Hybridization is the interacting and mixing of previously separate cultures overtime. Think of hybridization as culture A meets culture B and the result is culture C. In essence this term could define the culture of the United States with so many different cultures meeting and blending on the same land to form various different forms of new cultures. Take our local food favorite, "Tex-Mex", which combines the heritage of Mexican food with a local Texas flavor. How about one of the most powerful forms of self expression, rock music, which blends jazz and blues together. Hybridization doesn't stop there, to witness it first hand in media just turn on the T.V.

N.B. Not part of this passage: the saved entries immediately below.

(** ** Sample values

    A tracker that keeps the payload it was built from and cannot be
    built from anything but a dict, an order for the keys of a dict, and
    the handlers and requests of the examples. *)
Definition sample_from_dict (state : pyval) : exn + pyval :=
  match state with
  | PDict _ => inr state
  | _ => inl (Raised (PStr "AttributeError"))
  end.

Definition sample_dict_keys (d : gmap string pyval) : list string :=
  (map_to_list d).*1.

Definition slot_x : pyval :=
  PDict (<["event" := PStr "slot"]>
           (<["name" := PStr "x"]> {["value" := PInt 1]})).

(** What a handler leaves when its last statement returns [result] after
    a call on the dispatcher: an exception of the call leaves the
    handler. *)
Definition then_return (said : exn + CollectingDispatcher)
    (dispatcher : CollectingDispatcher) (result : exn + pyval)
    : (exn + pyval) * CollectingDispatcher :=
  match said with
  | inr dispatcher' => (result, dispatcher')
  | inl err => (inl err, dispatcher)
  end.

Definition said_hello : CollectingDispatcher :=
  {| messages := [PDict {["text" := PStr "hello"]}] |}.

Definition greet : function pyval := {|
  arguments_of := ["dispatcher"; "tracker"; "domain"];
  truth_value := true;
  call := λ dispatcher tracker domain,
    then_return (Dispatcher.utter_message (PStr "hello") ∅ dispatcher)
      dispatcher (inr (PList [slot_x]))
|}.

Definition four_parameters : function pyval := {|
  arguments_of := ["dispatcher"; "tracker"; "domain"; "extra"];
  truth_value := true;
  call := λ dispatcher tracker domain, (inr PNone, dispatcher)
|}.

Definition fresh : state pyval :=
  {| self := ActionExecutor_init; logger := [] |}.

Definition request (next_action : pyval) : gmap string pyval :=
  <["next_action" := next_action]>
    (<["tracker" := PDict ∅]> {["domain" := PDict ∅]}).

(** A handler that says something and then raises, one that returns
    [True], a callable object that is false (its class gives it a
    [__len__] of 0), and an action with its class, in a module of the
    user and in a module of Rasa. *)
Definition failing : function pyval := {|
  arguments_of := ["dispatcher"; "tracker"; "domain"];
  truth_value := true;
  call := λ dispatcher tracker domain,
    then_return (Dispatcher.utter_message (PStr "hello") ∅ dispatcher)
      dispatcher (inl (Raised (PStr "ValueError")))
|}.

Definition returns_true : function pyval := {|
  arguments_of := ["dispatcher"; "tracker"; "domain"];
  truth_value := true;
  call := λ dispatcher tracker domain,
    then_return (Dispatcher.utter_message (PStr "hello") ∅ dispatcher)
      dispatcher (inr (PBool true))
|}.

Definition false_callable : function pyval := {|
  arguments_of := ["dispatcher"; "tracker"; "domain"];
  truth_value := false;
  call := call greet
|}.

Definition greet_action : Action pyval := {|
  Action_name := "greet";
  Action_run_arguments := arguments_of greet;
  Action_run_call := call greet
|}.

Definition greet_class : class pyval := {|
  class_module := "actions";
  class_abstract := false;
  class_new := inr (AnAction greet_action)
|}.
Lemma emits_for_in {S A} (P : Event → Prop) (l : list A) (body : A → M S unit) :
  (∀ x, x ∈ l → emits P (body x)) → emits P (for_ l body).
Proof.
  induction l as [|x l IH]; intros Hbody; simpl.
  - apply emits_ret.
  - apply emits_bind.
    + apply Hbody, elem_of_cons. by left.
    + intros _. apply IH. intros y Hy. apply Hbody, elem_of_cons. by right.
Qed.

Lemma emits_abort_interactive_runs (P : Event → Prop) p :
  (∀ e, run_event e = true → P e) →
  emits P (DeleteProject.abort_interactive_runs U tpe p).
Proof.
  intros HP. unfold DeleteProject.abort_interactive_runs.
  apply emits_bind; [apply emits_gets|intros runs].
  apply emits_for. intros run.
  apply emits_bind; [|intros ?].
  - apply emits_transaction. by apply HP.
  - apply emits_session_delete. by apply HP.
Qed.

(** What follows the run loop touches no run. *)
Lemma emits_after_runs p :
  emits (λ e, run_event e = false)
        (bind (DeleteProject.stop_interactive_sessions U tpe p) (λ _,
         bind (DeleteProject.delete_jobs U tpe p) (λ _,
         transaction U (new DeleteProjectEnvironmentImages tpe) [p]))).
Proof.
  apply emits_bind; [|intros ?; apply emits_bind; [|intros ?]].
  - unfold DeleteProject.stop_interactive_sessions.
    apply emits_bind; [apply emits_gets|intros sessions].
    apply emits_for. intros pair. by apply emits_transaction.
  - intros s. rewrite delete_jobs_noop. constructor.
  - by apply emits_transaction.
Qed.
(* ===== verification/WsFrame.v ===== *)
(** * WebSocket framing

    Models the framing of [internal/ws/ws.go]: [readFrame], [writeFrameStart],
    [ReadText] and [writeFull].  The connection is the list of bytes still to be
    read; the mask a client draws from [crypto/rand] is an argument.  [ReadText]
    returns what the peer sees of it too: the frames it answers with and the calls
    of the pong handler. *)

From stdpp Require Import gmap strings list.
From Stdlib Require Import ZArith Lia.
From S2P Require Import Prelude.
Open Scope Z_scope.

(* ------------------------------------------------------------------ *)
(** ** Definitions *)

Definition maxMessageSize : Z := 16 * 2 ^ 20.

Definition len (s : bytes) : Z := Z.of_nat (length s).

(** [io.ReadFull] of [n] bytes: the bytes and the rest of the stream. *)
Definition ReadFull (n : nat) (s : bytes) : result (bytes * bytes) :=
  if (length s <? n)%nat
  then Err (if (length s =? 0)%nat then "EOF" else "unexpected EOF")
  else Ok (take n s, drop n s).

(** [binary.BigEndian]: [n] bytes of a value, and the value of bytes. *)
Fixpoint be_encode (n : nat) (v : Z) : bytes :=
  match n with
  | O => []
  | S n' => be_encode n' (v / 256) ++ [v mod 256]
  end.
Definition be_decode (s : bytes) : Z := foldl (fun acc b => acc * 256 + b) 0 s.

(** [payload[i] ^= mask[i%4]], from index [i]. *)
Fixpoint apply_mask (mask : bytes) (i : nat) (p : bytes) : bytes :=
  match p with
  | [] => []
  | b :: p' => Z.lxor b (byte_at mask (i mod 4)) :: apply_mask mask (S i) p'
  end.

Record ws_frame := { fin : bool; op : Z; payload : bytes }.

(** The extended payload length, from the seven bits of the second byte. *)
Definition read_length (l : Z) (s : bytes) : result (Z * bytes) :=
  if l =? 126 then
    let* (b, s) := ReadFull 2 s in
    let l := be_decode b in
    if l <? 126 then Err "non-canonical websocket frame length" else Ok (l, s)
  else if l =? 127 then
    let* (b, s) := ReadFull 8 s in
    let l := be_decode b in
    if negb (Z.land l (2 ^ 63) =? 0) || (l <=? 65535)
    then Err "invalid websocket frame length" else Ok (l, s)
  else Ok (l, s).

(** [readFrame]: the frame and the rest of the stream. *)
Definition readFrame (isClient : bool) (s : bytes) : result (ws_frame * bytes) :=
  let* (h, s) := ReadFull 2 s in
  let h0 := byte_at h 0 in
  let h1 := byte_at h 1 in
  let fin := negb (Z.land h0 128 =? 0) in
  if negb (Z.land h0 112 =? 0) then Err "websocket extensions are not supported" else
  let op := Z.land h0 15 in
  let masked := negb (Z.land h1 128 =? 0) in
  if Bool.eqb masked isClient then
    (if isClient then Err "server websocket frame must not be masked"
     else Err "client websocket frame must be masked")
  else
  let* (l, s) := read_length (Z.land h1 127) s in
  if (8 <=? op) && (negb fin || (125 <? l)) then Err "invalid websocket control frame" else
  if maxMessageSize <? l then Err "websocket frame too large" else
  let* (mask, s) := (if masked then ReadFull 4 s else Ok ([0; 0; 0; 0], s)) in
  let* (p, s) := ReadFull (Z.to_nat l) s in
  Ok ({| fin := fin; op := op; payload := if masked then apply_mask mask 0 p else p |}, s).

(** The header bytes [writeFrameStart] lays out before the mask. *)
Definition frame_header (isClient : bool) (b0 : Z) (n : Z) : bytes :=
  let maskBit := if isClient then 128 else 0 in
  if n <? 126 then [b0; Z.lor maskBit n]
  else if n <=? 65535 then [b0; Z.lor maskBit 126] ++ be_encode 2 n
  else [b0; Z.lor maskBit 127] ++ be_encode 8 n.

(** [writeFrameStart]: the frame handed to [writeFull], after [start] has agreed. *)
Definition writeFrameStart (isClient : bool) (mask : bytes) (start : result unit)
    (op : Z) (p : bytes) : result bytes :=
  if (8 <=? op) && (125 <? len p) then Err "websocket control payload too large" else
  let* _ := start in
  Ok (frame_header isClient (Z.lor 128 op) (len p) ++
      (if isClient then mask ++ apply_mask mask 0 p else p)).

(** [WriteText], and a ping with its own check. *)
Definition WriteText (isClient : bool) (mask : bytes) (p : bytes) : result bytes :=
  writeFrameStart isClient mask (Ok tt) 1 p.
Definition WritePing (isClient : bool) (mask : bytes) (p : bytes) : result bytes :=
  if 125 <? len p then Err "websocket ping payload too large"
  else writeFrameStart isClient mask (Ok tt) 9 p.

Some of our most popular television shows are the result of hybridization. One of my favorite T.V. shows is The Office. This hybridized show is the result of what is called glocalization which combines global ideas with local ones. This occurs in media when a successful idea is taken from one place and adapted in another. Who does this better than the United States? Nobody! In this case NBC adapted its hit from the original BBC series The Office. The NBC version takes the audience inside the lives of employees of a failing paper making company. The humor is much more "Americanized" than the British version, focusing on their relationships in greater depth. In the NBC version Dwight Schrute character is a "right winged" machine, honest worker, and most importantly a walking joke. Take the NBC character of Pam Beesly, she works in a job she hates while completely throwing her artistic talents to the wolves. Oh, she also happens to be the pretty girl who has a history if dating morons. Can you get any more American than that? Well I guess only if you were to give the employees a boss with horrible taste in everything from music to restaurants and whose advice was usually exactly opposite from correct but in the end could sell paper pretty darn well.